*DATA PROVIDED*.
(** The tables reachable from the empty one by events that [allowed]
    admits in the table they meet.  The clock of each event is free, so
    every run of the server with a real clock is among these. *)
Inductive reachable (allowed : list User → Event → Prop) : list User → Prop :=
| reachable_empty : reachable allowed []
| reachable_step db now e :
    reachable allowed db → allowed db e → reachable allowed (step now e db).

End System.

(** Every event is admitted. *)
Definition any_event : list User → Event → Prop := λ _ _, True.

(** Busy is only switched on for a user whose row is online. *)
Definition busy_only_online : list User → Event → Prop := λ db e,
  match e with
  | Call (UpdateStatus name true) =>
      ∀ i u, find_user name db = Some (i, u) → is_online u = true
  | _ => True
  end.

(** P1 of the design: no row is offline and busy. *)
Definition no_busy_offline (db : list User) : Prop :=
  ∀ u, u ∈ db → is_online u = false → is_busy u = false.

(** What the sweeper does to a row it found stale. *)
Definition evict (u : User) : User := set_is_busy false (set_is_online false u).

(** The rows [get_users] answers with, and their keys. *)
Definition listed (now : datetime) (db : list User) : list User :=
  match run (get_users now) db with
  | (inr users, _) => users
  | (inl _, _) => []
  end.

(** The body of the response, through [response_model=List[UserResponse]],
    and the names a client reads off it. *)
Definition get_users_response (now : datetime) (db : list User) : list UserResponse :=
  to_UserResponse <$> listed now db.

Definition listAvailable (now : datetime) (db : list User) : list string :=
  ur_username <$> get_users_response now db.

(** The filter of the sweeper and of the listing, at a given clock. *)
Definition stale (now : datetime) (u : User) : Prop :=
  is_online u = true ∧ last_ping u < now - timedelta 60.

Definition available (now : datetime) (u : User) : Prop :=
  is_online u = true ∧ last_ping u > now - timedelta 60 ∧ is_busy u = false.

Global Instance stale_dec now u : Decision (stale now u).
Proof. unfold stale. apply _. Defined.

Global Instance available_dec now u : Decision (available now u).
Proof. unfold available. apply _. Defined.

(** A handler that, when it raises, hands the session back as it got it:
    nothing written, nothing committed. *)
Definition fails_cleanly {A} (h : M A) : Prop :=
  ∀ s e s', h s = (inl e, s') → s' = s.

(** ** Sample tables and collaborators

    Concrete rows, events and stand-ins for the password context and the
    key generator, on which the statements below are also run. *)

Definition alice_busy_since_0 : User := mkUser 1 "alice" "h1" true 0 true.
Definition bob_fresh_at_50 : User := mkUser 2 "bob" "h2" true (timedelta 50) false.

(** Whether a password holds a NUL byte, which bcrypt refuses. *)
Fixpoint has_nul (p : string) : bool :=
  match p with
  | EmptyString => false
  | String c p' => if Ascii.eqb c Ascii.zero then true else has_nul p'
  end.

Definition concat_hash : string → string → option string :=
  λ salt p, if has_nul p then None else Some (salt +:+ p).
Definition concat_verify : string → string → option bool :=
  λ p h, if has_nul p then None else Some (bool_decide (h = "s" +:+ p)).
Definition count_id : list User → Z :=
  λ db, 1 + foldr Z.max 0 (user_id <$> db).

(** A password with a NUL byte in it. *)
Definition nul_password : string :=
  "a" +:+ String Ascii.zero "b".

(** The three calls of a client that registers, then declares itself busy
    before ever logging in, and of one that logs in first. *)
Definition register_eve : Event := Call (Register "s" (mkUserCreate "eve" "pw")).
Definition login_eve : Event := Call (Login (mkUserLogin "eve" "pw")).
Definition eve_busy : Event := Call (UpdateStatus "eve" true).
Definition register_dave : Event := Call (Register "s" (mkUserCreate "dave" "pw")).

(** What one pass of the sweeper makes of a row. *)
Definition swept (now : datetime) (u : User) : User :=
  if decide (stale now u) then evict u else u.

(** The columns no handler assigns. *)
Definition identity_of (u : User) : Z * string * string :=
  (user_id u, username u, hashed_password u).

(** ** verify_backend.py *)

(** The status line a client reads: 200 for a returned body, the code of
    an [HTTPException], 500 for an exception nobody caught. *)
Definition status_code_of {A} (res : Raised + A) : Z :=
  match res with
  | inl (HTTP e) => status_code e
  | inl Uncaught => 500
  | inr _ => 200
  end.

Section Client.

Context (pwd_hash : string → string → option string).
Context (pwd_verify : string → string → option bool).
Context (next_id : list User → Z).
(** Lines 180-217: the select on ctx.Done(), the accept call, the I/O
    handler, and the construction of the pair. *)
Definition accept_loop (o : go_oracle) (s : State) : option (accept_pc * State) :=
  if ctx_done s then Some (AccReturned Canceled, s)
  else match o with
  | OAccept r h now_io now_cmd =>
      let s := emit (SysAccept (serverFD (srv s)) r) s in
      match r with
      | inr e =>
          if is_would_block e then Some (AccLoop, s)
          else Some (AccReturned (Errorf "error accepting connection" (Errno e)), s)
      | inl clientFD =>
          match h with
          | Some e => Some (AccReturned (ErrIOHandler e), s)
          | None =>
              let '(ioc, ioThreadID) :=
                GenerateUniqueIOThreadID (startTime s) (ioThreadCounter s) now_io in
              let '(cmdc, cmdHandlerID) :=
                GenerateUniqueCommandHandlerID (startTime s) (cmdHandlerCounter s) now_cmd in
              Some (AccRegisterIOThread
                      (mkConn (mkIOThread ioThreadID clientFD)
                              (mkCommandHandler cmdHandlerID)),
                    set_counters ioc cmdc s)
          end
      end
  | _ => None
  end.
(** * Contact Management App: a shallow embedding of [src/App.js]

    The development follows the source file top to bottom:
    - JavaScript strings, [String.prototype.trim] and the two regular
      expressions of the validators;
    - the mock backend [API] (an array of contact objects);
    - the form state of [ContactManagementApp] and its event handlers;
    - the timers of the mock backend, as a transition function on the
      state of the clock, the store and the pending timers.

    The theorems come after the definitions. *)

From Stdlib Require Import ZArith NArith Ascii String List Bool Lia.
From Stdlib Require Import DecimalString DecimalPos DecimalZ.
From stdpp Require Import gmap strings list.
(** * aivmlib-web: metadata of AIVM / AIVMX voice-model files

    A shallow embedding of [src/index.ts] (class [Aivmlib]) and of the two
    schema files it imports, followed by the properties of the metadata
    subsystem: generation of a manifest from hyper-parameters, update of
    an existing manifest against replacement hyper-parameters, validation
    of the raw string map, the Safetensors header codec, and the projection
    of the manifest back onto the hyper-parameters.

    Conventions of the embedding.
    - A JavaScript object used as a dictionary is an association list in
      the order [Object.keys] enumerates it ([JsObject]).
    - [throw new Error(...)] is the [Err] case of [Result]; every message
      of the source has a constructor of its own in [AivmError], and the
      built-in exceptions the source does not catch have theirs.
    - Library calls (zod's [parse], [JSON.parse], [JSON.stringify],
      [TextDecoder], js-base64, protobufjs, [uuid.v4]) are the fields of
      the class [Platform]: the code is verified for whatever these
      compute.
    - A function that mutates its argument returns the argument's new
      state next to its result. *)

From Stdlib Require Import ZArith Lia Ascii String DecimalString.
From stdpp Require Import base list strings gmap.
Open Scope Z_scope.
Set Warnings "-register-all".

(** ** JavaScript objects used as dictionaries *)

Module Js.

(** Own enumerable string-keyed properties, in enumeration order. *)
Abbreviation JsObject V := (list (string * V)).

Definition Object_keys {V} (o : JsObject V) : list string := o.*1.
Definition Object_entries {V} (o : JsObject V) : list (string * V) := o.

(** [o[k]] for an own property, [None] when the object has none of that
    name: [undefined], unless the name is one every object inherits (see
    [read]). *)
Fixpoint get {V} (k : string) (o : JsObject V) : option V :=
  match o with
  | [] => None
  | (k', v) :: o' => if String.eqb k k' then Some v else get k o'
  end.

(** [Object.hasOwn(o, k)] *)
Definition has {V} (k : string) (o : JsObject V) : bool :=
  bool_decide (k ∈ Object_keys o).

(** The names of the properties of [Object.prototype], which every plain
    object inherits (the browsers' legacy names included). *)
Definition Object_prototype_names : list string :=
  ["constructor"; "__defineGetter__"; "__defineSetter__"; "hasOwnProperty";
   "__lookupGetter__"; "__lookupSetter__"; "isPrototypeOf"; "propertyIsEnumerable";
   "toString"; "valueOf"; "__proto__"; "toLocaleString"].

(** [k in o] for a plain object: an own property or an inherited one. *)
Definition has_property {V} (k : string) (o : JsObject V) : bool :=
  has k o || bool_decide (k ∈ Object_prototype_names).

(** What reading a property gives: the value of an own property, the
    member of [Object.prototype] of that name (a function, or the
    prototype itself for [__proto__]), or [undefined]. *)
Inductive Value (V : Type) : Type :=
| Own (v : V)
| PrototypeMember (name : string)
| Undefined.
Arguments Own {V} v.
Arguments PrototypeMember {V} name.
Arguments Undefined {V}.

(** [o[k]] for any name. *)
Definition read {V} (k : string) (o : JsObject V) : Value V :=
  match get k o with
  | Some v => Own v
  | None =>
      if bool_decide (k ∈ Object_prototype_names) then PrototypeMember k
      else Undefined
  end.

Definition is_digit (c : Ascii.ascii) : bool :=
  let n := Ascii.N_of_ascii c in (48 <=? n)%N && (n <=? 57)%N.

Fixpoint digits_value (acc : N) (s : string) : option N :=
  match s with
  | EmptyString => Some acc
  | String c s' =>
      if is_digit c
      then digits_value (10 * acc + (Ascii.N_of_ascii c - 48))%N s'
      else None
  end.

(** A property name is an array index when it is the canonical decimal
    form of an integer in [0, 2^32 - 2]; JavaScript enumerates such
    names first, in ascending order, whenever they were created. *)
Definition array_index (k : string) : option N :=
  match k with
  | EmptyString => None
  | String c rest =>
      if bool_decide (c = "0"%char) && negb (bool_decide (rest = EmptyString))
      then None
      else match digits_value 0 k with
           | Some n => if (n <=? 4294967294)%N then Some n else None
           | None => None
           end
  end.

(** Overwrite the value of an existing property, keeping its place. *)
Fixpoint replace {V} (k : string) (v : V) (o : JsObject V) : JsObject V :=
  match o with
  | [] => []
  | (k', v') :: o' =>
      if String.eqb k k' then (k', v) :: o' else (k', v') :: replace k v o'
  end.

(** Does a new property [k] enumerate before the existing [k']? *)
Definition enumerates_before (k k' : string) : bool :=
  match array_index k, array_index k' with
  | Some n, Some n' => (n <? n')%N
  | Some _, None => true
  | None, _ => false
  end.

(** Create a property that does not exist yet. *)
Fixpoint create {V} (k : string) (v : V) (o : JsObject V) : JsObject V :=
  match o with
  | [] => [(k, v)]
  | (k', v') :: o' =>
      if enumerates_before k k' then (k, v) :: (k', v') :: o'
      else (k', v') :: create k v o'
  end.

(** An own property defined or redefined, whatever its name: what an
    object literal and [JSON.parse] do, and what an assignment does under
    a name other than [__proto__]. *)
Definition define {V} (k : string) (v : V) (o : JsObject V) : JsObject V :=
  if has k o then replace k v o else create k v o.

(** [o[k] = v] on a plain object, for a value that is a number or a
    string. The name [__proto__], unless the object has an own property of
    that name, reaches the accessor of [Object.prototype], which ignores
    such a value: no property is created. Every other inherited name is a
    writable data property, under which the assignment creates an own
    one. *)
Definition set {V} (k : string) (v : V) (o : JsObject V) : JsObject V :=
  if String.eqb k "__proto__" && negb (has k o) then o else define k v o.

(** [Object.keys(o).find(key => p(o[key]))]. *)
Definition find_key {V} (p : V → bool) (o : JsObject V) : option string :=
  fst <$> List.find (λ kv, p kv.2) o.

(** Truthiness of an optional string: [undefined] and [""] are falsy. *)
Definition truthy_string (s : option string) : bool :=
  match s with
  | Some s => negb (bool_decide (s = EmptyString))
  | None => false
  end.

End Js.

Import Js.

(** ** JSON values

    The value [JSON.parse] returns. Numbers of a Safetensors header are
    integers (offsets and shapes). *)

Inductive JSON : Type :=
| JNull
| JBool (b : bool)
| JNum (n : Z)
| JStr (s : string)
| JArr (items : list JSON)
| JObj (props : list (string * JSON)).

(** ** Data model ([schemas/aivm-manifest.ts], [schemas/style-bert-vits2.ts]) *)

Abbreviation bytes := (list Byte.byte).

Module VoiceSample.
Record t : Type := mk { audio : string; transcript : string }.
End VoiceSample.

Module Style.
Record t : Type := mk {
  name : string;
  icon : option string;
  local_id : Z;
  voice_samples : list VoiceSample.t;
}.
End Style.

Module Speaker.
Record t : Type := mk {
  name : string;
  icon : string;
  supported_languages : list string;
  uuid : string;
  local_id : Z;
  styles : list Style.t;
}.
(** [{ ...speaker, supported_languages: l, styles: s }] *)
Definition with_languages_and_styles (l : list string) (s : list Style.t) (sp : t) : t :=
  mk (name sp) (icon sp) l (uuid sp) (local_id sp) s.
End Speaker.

*WHAT YOU NEED TO DO*. Copy out every line from the data above that has "header" in it.

*SOLUTION TO THIS TASK*.
    of the raw string map, the Safetensors header codec, and the projection
    The value [JSON.parse] returns. Numbers of a Safetensors header are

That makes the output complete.